PROBLEM STATEMENT: Scan the entries below for the word "okslaves". Copy each line that has it.

DATA TO EXAMINE START

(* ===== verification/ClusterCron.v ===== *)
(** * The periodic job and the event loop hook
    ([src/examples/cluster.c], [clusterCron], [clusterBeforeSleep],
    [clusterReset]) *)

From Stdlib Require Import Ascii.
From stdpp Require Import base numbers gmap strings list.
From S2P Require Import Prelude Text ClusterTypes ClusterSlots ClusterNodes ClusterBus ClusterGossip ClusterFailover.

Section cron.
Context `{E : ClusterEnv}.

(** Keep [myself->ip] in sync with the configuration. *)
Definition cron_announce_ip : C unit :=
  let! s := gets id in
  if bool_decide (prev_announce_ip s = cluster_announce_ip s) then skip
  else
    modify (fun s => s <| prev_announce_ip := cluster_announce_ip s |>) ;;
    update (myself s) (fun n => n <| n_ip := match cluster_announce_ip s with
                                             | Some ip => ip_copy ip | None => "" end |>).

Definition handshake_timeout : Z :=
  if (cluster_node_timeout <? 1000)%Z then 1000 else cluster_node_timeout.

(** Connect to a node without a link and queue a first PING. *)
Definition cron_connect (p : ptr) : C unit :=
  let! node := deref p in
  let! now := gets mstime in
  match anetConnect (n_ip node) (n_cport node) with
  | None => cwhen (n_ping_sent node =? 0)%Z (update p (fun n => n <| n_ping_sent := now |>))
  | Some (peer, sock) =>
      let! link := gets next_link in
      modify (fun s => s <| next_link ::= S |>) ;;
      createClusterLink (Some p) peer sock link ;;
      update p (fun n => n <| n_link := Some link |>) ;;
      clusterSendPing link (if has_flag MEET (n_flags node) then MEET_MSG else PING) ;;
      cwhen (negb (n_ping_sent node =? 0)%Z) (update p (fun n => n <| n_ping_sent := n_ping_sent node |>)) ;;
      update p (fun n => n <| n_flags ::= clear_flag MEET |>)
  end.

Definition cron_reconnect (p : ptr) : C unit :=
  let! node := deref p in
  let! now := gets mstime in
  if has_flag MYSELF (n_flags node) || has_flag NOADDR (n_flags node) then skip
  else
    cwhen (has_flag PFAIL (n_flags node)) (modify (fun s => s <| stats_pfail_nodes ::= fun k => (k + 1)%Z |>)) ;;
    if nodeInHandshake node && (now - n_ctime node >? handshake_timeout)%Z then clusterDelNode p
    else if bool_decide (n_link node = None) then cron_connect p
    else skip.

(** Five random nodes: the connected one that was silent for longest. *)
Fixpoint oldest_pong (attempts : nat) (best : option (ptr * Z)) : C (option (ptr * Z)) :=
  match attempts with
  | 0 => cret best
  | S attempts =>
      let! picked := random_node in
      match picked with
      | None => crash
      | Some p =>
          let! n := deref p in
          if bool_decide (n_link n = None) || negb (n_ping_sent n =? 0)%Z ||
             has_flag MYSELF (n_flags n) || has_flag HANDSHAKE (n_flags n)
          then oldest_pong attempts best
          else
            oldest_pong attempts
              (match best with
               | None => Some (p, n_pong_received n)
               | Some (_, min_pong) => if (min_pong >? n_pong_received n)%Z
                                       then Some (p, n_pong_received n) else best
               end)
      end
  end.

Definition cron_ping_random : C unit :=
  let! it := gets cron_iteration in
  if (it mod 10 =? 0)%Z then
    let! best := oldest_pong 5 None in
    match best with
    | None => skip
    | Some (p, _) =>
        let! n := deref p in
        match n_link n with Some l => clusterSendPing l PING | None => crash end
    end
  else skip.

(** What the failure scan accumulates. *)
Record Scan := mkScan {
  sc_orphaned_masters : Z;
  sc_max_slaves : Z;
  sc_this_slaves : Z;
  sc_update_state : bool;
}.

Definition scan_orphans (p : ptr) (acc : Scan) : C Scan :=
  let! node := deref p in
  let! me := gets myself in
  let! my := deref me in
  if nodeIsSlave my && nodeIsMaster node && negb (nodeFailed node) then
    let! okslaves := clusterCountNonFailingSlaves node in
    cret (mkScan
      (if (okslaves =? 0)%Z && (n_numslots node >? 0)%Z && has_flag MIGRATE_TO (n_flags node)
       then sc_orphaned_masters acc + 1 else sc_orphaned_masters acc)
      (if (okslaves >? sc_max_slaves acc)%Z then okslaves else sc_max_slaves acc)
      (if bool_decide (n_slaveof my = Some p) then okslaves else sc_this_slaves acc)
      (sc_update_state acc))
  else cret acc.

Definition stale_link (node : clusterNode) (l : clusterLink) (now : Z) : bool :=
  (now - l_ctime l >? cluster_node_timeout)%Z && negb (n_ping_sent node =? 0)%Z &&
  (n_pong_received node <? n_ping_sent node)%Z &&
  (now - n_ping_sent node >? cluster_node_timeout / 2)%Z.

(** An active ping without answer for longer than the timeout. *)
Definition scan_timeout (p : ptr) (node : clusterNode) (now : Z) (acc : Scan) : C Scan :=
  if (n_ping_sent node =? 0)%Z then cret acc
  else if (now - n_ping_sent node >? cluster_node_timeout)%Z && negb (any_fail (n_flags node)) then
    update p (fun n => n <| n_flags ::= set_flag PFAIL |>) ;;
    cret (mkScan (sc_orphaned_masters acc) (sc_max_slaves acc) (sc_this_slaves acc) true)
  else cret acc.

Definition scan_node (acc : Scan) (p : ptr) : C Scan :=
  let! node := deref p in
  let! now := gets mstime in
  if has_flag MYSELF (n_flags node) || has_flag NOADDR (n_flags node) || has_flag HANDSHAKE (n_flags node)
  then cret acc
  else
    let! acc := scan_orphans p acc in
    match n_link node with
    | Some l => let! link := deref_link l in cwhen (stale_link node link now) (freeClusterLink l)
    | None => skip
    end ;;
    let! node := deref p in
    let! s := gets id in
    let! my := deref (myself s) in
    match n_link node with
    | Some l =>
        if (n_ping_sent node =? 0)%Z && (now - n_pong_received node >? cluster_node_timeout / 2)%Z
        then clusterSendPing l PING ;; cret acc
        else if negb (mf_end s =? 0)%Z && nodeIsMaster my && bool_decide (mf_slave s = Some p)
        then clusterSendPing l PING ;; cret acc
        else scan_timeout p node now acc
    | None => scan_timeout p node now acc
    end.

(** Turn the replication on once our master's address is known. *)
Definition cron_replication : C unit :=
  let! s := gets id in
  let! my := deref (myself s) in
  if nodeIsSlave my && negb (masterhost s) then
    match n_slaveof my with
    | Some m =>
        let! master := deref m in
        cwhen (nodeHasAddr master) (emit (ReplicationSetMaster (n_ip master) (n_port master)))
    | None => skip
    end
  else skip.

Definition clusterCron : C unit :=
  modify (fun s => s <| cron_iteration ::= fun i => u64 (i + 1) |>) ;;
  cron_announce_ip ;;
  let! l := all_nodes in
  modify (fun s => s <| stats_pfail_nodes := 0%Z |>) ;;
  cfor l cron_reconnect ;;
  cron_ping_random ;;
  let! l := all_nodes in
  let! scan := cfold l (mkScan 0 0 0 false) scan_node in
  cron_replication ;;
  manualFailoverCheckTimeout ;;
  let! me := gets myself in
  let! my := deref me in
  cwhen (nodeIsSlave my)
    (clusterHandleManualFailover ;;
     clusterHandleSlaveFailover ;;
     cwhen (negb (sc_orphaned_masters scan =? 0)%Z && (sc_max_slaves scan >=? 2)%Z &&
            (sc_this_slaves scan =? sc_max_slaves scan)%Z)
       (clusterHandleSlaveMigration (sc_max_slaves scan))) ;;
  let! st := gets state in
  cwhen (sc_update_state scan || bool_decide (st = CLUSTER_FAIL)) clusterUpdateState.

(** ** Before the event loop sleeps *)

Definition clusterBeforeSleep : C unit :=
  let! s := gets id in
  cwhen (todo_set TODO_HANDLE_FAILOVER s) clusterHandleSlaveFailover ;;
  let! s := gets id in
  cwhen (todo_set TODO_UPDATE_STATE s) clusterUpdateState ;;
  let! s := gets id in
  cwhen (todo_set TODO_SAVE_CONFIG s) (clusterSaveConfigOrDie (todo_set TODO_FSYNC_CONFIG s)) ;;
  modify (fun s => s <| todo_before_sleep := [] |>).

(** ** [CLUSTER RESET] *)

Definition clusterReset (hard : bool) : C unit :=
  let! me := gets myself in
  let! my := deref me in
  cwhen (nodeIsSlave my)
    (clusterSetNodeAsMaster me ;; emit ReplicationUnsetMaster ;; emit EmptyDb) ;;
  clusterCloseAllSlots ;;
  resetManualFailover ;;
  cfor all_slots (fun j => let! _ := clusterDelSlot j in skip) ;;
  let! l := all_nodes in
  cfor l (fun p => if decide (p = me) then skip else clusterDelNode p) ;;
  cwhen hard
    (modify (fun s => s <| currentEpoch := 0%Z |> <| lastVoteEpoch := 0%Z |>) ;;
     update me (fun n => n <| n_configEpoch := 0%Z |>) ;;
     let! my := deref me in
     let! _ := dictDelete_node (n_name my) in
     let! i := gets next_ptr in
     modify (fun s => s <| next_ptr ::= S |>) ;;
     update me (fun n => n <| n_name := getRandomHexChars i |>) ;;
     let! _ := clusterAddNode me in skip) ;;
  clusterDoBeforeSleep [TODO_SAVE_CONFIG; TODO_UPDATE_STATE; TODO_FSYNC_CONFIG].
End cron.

DATA TO EXAMINE END

ANSWER AREA:
    let! okslaves := clusterCountNonFailingSlaves node in
      (if (okslaves =? 0)%Z && (n_numslots node >? 0)%Z && has_flag MIGRATE_TO (n_flags node)
      (if (okslaves >? sc_max_slaves acc)%Z then okslaves else sc_max_slaves acc)
      (if bool_decide (n_slaveof my = Some p) then okslaves else sc_this_slaves acc)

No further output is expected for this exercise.